▸ Excerpted records
________________________________________
Lemma X6_estimate_filesize_by_height_witness :
  Util.estimate_filesize
    {| Util.format_id := Py.Val "137"%string; Util.vcodec := Py.Absent;
       Util.acodec := Py.Absent; Util.height := Py.Val 1080;
       Util.width := Py.Val 1920; Util.ext := Py.Absent;
       Util.format_note := Py.Absent; Util.filesize := Py.Null;
       Util.filesize_approx := Py.Absent; Util.tbr := Py.Null;
       Util.abr := Py.Absent |}
    (Some (PyNum.Int 60))
  = Py.Return (Some (PyNum.Flt (PyNum.F
      (PyFloat.Finite false 8053063680000000 (-27))))).
Proof.
  rewrite X6_estimate_filesize_by_height; [|reflexivity..].
  vm_compute. reflexivity.
Defined.

(** ** The list of formats ([get_available_formats]) *)

Section Formats.

Import Py PyStr PyText PyNum Util Downloader.

Lemma quality_id_inj (h h' : Z) : quality_id h = quality_id h' -> h = h'.
Proof.
  unfold quality_id. intros H. apply append_inv_tail in H.
  now apply str_of_Z_inj.
Qed.

Lemma made_from_snoc (done : list ydl_format) (fmt : ydl_format)
    (e : format_entry) :
  made_from done e -> made_from (done ++ [fmt]) e.
Proof.
  intros (pre & post & f & w & -> & H).
  exists pre, (post ++ [fmt])%list, f, w. split; [|exact H].
  now rewrite <- app_assoc.
Qed.
(** X19: the query [list] sends names its parameters in increasing order,
    [marker], [max-keys], [prefix], joined by [&], with the marker and
    the prefix query-escaped and left out when empty. *)
Theorem list_query_encoded (req : ListRequest) :
  url.Values_Encode (list_query req)
  = (if String.eqb (Marker req) "" then ""
     else "marker=" +:+ url.QueryEscape (Marker req) +:+ "&")
      +:+ "max-keys="
      +:+ (if 0 <? MaxKeys req then fmt.Sprintf_d (MaxKeys req) else "1000")
      +:+ (if String.eqb (Prefix req) "" then ""
           else "&prefix=" +:+ url.QueryEscape (Prefix req)).
Proof.
  set (k := if 0 <? MaxKeys req then fmt.Sprintf_d (MaxKeys req) else "1000").
  assert (Hk : url.QueryEscape k = k).
  { unfold k. destruct (0 <? MaxKeys req);
      [apply QueryEscape_Sprintf_d | reflexivity]. }
  destruct (list_query_keys k
              (if String.eqb (Marker req) "" then None else Some (Marker req))
              (if String.eqb (Prefix req) "" then None
               else Some (Prefix req)))
    as (HK & H1 & H2 & H3).
  cbv zeta in HK, H1, H2, H3.
  assert (E : list_query req
              = match (if String.eqb (Prefix req) "" then None
                       else Some (Prefix req)) with
                | Some x =>
                    url.Values_Add
                      match (if String.eqb (Marker req) "" then None
                             else Some (Marker req)) with
                      | Some y =>
                          url.Values_Add (url.Values_Add ∅ "max-keys" k)
                            "marker" y
                      | None => url.Values_Add ∅ "max-keys" k
                      end "prefix" x
                | None =>
                    match (if String.eqb (Marker req) "" then None
                           else Some (Marker req)) with
                    | Some y =>
                        url.Values_Add (url.Values_Add ∅ "max-keys" k)
                          "marker" y
                    | None => url.Values_Add ∅ "max-keys" k
                    end
                end).
  { unfold list_query, k.
    destruct (String.eqb (Prefix req) ""), (String.eqb (Marker req) ""),
      (0 <? MaxKeys req); reflexivity. }
  unfold url.Values_Encode. rewrite E, HK.
  destruct (String.eqb (Marker req) ""), (String.eqb (Prefix req) "");
    cbn [app fold_left option_map] in *;
    rewrite ?H1, ?H2, ?H3; cbn [default from_option id url.encode_key];
    change (url.QueryEscape "max-keys") with "max-keys";
    change (url.QueryEscape "marker") with "marker";
    change (url.QueryEscape "prefix") with "prefix";
    rewrite ?Hk; cbn [String.eqb];
    rewrite ?eqb_append_nonempty;
    rewrite ?append_nil_r, ?append_assoc; reflexivity.
Qed.
Definition main_head : list Line := [
  Text "# ABI ground truth for tt-kmd ioctl.h, generated by abi_ground_truth.c";
  Text "# Baseline: ttkmd-2.11.0 (c05f224); x86_64; format:";
  Text "#   sizeof <struct> <bytes> | offset <struct> <field> <offset> <fieldsize>";
  Text EmptyString]%string.
Definition main_codes : list Line := (Ioctl <$> [
  "TENSTORRENT_IOCTL_GET_DEVICE_INFO"; "TENSTORRENT_IOCTL_GET_HARVESTING";
  "TENSTORRENT_IOCTL_QUERY_MAPPINGS"; "TENSTORRENT_IOCTL_ALLOCATE_DMA_BUF";
  "TENSTORRENT_IOCTL_FREE_DMA_BUF"; "TENSTORRENT_IOCTL_GET_DRIVER_INFO";
  "TENSTORRENT_IOCTL_RESET_DEVICE"; "TENSTORRENT_IOCTL_PIN_PAGES"; "TENSTORRENT_IOCTL_LOCK_CTL";
  "TENSTORRENT_IOCTL_MAP_PEER_BAR"; "TENSTORRENT_IOCTL_UNPIN_PAGES";
  "TENSTORRENT_IOCTL_ALLOCATE_TLB"; "TENSTORRENT_IOCTL_FREE_TLB";
  "TENSTORRENT_IOCTL_CONFIGURE_TLB"; "TENSTORRENT_IOCTL_SET_NOC_CLEANUP";
  "TENSTORRENT_IOCTL_SET_POWER_STATE"; "TENSTORRENT_IOCTL_EXPORT_TLB_DMABUF";
  "TENSTORRENT_IOCTL_SMC_MSG"]%string) ++ [Text EmptyString]%string.
Definition main_layouts_1 : list Line := concat [
  layout "tenstorrent_get_device_info_in" ["output_size_bytes"];
  layout "tenstorrent_get_device_info_out" ["output_size_bytes"; "vendor_id"; "device_id";
    "subsystem_vendor_id"; "subsystem_id"; "bus_dev_fn"; "max_dma_buf_size_log2"; "pci_domain";
    "reserved"];
  layout "tenstorrent_get_device_info" [];
  layout "tenstorrent_query_mappings_in" ["output_mapping_count"; "reserved"];
  layout "tenstorrent_mapping" ["mapping_id"; "reserved"; "mapping_base"; "mapping_size"];
  layout "tenstorrent_query_mappings" [];
  layout "tenstorrent_allocate_dma_buf_in" ["requested_size"; "buf_index"; "flags"; "reserved0";
    "reserved1"];
  layout "tenstorrent_allocate_dma_buf_out" ["physical_address"; "mapping_offset"; "size";
    "reserved0"; "noc_address"; "reserved1"];
  layout "tenstorrent_allocate_dma_buf" [];
  layout "tenstorrent_free_dma_buf" [];
  layout "tenstorrent_get_driver_info_in" ["output_size_bytes"];
  layout "tenstorrent_get_driver_info_out" ["output_size_bytes"; "driver_version";
    "driver_version_major"; "driver_version_minor"; "driver_version_patch"; "reserved0"];
  layout "tenstorrent_get_driver_info" [];
  layout "tenstorrent_reset_device_in" ["output_size_bytes"; "flags"];
  layout "tenstorrent_reset_device_out" ["output_size_bytes"; "result"];
  layout "tenstorrent_reset_device" [];
  layout "tenstorrent_pin_pages_in" ["output_size_bytes"; "flags"; "virtual_address"; "size"];
  layout "tenstorrent_pin_pages_out" ["physical_address"];
  layout "tenstorrent_pin_pages_out_extended" ["physical_address"; "noc_address"];
  layout "tenstorrent_pin_pages" [];
  layout "tenstorrent_unpin_pages_in" ["virtual_address"; "size"; "reserved"];
  layout "tenstorrent_unpin_pages" [];
  layout "tenstorrent_lock_ctl_in" ["output_size_bytes"; "flags"; "index"];
  layout "tenstorrent_lock_ctl_out" ["value"];
  layout "tenstorrent_lock_ctl" [];
  layout "tenstorrent_map_peer_bar_in" ["peer_fd"; "peer_bar_index"; "peer_bar_offset";
    "peer_bar_length"; "flags"; "reserved"];
  layout "tenstorrent_map_peer_bar_out" ["dma_address"; "reserved"];
  layout "tenstorrent_map_peer_bar" []]%string.
Definition main_layouts_2 : list Line := concat [
  layout "tenstorrent_allocate_tlb_in" ["size"; "reserved"];
  layout "tenstorrent_allocate_tlb_out" ["id"; "reserved0"; "mmap_offset_uc"; "mmap_offset_wc";
    "reserved1"];
  layout "tenstorrent_allocate_tlb" [];
  layout "tenstorrent_free_tlb_in" ["id"];
  layout "tenstorrent_free_tlb" [];
  layout "tenstorrent_noc_tlb_config" ["addr"; "x_end"; "y_end"; "x_start"; "y_start"; "noc";
    "mcast"; "ordering"; "linked"; "static_vc"; "reserved0"; "reserved1"];
  layout "tenstorrent_configure_tlb_in" ["id"; "reserved"; "config"];
  layout "tenstorrent_configure_tlb_out" ["reserved"];
  layout "tenstorrent_configure_tlb" [];
  layout "tenstorrent_set_noc_cleanup" ["argsz"; "flags"; "enabled"; "x"; "y"; "noc";
    "reserved0"; "addr"; "data"];
  layout "tenstorrent_power_state" ["argsz"; "flags"; "reserved0"; "validity"; "power_flags";
    "power_settings"];
  layout "tenstorrent_export_tlb_dmabuf" ["argsz"; "flags"; "tlb_id"; "fd"; "offset"; "size"];
  layout "tenstorrent_smc_msg" ["argsz"; "flags"; "queue_index"; "reserved0"; "message"]]%string.
Definition main_lines : list Line := main_head ++ main_codes ++ main_layouts_1 ++ main_layouts_2.
(** Kernel objects the driver acquires and must give back. *)
Inductive Resource :=
  | RsPool (p : Z)                 (* ExAllocatePool2 / ExFreePoolWithTag *)
  | RsMdl (mdl : Z)                (* IoAllocateMdl / IoFreeMdl *)
  | RsView (va mdl : Z)            (* MmMapLockedPagesSpecifyCache / MmUnmapLockedPages *)
  | RsLockedPages (mdl : Z)        (* MmProbeAndLockPages / MmUnlockPages *)
  | RsCommonBuffer (b : Z)         (* WdfCommonBufferCreate / WdfObjectDelete *)
  | RsProcess (p : Z)              (* ObReferenceObject / ObDereferenceObject *)
  | RsIoSpace (r : MmioRegion) (len : Z)  (* MmMapIoSpaceEx / MmUnmapIoSpace *)
  | RsBusInterface                 (* BUS_INTERFACE_STANDARD, from its query on *)
  | RsResetInterface.              (* InterfaceReference / InterfaceDereference *)

#[global] Instance Resource_eq_dec : EqDecision Resource.
Proof. solve_decision. Defined.

(** One externally visible action of the driver. *)
Inductive Event :=
  | EvLock (l : Lock)              (* a wait lock, or the reset resource exclusive *)
  | EvLockShared                   (* the reset resource shared *)
  | EvUnlock (l : Lock)
  | EvGet (r : Resource)
  | EvPut (r : Resource)
  | EvRead (r : MmioRegion) (off val : Z)
  | EvWrite (r : MmioRegion) (off val : Z)
  | EvCfgRead (off size : Z)
  | EvCfgWrite (off size val : Z)
  | EvTime
  | EvDelay
  | EvBarrier
  | EvZero (b len : Z)             (* RtlZeroMemory of a common buffer *)
  | EvMapPages (cache : MEMORY_CACHING_TYPE) (pfns : list Z)
  | EvAttach (p : Z)
  | EvDetach
  | EvForward (req : Z)
  | EvComplete (req : Z) (s : NTSTATUS)
  | EvPldrEnqueue
  | EvPldrInvoke
  | EvOutOfFuel.

(** How often the driver owns [r] after a trace (newest event first), and the
    pool blocks that are allocated. *)
Definition ev_count (r : Resource) (e : Event) : Z :=
  match e with
  | EvGet r' => if decide (r = r') then 1 else 0
  | EvPut r' => if decide (r = r') then -1 else 0
  | _ => 0
  end.
Fixpoint live (r : Resource) (t : list Event) : Z :=
  match t with [] => 0 | e :: t' => ev_count r e + live r t' end.
Definition live_blocks (t : list Event) : gset Z :=
  list_to_set (filter (λ p, 0 < live (RsPool p) t)
    (omap (λ e, match e with EvGet (RsPool p) => Some p | _ => None end) t)).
________________________________________
▸ Activity
Every line containing the word "destruct" must be copied from the material above.

▸ Answer space
  { unfold k. destruct (0 <? MaxKeys req);
  destruct (list_query_keys k
    destruct (String.eqb (Prefix req) ""), (String.eqb (Marker req) ""),
  destruct (String.eqb (Marker req) ""), (String.eqb (Prefix req) "");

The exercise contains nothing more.